◆ Your task ◆
Work through the records below and tally every line containing "limits". Reply with the total alone.

<<<<

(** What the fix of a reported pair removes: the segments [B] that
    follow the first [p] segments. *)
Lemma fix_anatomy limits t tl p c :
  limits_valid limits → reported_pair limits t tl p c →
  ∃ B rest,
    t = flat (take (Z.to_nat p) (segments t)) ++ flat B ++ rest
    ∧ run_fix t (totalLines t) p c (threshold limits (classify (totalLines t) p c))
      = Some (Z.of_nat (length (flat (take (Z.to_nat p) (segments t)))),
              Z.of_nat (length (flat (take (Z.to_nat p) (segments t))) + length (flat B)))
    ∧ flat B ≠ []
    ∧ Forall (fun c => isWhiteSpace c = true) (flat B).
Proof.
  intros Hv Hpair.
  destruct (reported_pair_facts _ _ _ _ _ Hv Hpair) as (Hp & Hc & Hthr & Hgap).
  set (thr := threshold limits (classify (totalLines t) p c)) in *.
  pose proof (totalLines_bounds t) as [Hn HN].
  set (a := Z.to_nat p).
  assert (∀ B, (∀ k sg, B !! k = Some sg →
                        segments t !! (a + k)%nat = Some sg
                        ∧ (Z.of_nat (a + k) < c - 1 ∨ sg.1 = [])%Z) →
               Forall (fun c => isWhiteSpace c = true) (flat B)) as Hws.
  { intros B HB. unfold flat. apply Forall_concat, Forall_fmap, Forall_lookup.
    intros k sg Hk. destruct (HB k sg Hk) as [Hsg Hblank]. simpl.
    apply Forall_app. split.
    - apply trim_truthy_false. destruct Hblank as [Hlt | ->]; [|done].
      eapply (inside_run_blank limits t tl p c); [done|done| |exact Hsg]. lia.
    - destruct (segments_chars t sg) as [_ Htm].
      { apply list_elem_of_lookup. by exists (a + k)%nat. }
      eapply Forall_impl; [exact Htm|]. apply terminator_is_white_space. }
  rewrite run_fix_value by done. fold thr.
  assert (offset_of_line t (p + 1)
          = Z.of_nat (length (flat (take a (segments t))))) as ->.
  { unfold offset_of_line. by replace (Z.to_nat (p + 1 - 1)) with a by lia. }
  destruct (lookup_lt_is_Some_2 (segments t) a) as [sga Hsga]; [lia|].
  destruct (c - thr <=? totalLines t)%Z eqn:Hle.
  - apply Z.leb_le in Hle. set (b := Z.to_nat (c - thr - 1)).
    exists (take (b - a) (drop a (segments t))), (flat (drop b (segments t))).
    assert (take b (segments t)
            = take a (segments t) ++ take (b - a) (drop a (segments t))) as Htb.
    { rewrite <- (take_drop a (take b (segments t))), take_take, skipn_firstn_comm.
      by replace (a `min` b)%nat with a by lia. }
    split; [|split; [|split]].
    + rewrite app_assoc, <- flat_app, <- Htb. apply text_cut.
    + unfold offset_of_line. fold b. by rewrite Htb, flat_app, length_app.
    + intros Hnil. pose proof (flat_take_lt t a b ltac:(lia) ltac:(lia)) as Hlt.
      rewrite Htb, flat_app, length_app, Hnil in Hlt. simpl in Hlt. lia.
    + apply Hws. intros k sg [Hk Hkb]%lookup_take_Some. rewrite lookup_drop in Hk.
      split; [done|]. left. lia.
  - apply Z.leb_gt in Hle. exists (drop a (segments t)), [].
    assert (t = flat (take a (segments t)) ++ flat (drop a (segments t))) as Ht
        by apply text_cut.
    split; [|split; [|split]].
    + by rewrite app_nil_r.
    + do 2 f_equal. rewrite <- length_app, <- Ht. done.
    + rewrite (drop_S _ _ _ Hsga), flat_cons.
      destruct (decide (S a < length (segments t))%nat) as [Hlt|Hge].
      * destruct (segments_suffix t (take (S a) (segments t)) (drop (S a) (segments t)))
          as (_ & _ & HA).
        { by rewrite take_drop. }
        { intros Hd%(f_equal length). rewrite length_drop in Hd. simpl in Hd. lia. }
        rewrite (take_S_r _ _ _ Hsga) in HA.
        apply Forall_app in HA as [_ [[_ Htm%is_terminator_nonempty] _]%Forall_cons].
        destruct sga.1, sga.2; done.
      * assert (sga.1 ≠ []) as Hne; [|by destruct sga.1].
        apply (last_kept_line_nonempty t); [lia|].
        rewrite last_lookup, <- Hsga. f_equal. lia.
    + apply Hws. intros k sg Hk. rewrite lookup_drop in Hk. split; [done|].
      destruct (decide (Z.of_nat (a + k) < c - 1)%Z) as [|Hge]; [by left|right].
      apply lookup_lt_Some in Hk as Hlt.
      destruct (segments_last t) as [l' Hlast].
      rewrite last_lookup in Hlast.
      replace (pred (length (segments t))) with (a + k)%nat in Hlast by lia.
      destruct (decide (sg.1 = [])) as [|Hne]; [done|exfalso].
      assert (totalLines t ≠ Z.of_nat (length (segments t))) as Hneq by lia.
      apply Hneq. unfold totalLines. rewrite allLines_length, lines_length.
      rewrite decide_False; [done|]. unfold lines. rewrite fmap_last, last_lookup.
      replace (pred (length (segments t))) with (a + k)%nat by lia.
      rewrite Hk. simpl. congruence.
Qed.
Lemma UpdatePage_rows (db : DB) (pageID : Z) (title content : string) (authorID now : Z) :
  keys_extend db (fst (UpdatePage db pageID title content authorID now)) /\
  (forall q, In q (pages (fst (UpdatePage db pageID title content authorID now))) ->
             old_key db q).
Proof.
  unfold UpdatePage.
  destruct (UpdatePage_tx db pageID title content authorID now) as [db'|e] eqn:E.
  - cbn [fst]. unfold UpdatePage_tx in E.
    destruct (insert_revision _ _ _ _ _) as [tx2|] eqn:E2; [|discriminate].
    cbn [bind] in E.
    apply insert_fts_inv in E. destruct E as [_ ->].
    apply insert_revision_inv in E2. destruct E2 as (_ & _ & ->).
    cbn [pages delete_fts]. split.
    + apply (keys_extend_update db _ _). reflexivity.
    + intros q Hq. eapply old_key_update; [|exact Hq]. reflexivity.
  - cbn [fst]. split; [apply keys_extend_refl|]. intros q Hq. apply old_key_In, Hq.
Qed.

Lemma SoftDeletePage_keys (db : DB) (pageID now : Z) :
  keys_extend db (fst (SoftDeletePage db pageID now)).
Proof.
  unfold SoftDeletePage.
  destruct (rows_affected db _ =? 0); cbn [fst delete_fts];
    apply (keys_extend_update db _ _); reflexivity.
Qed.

>>>>

◆ Answer section ◆
5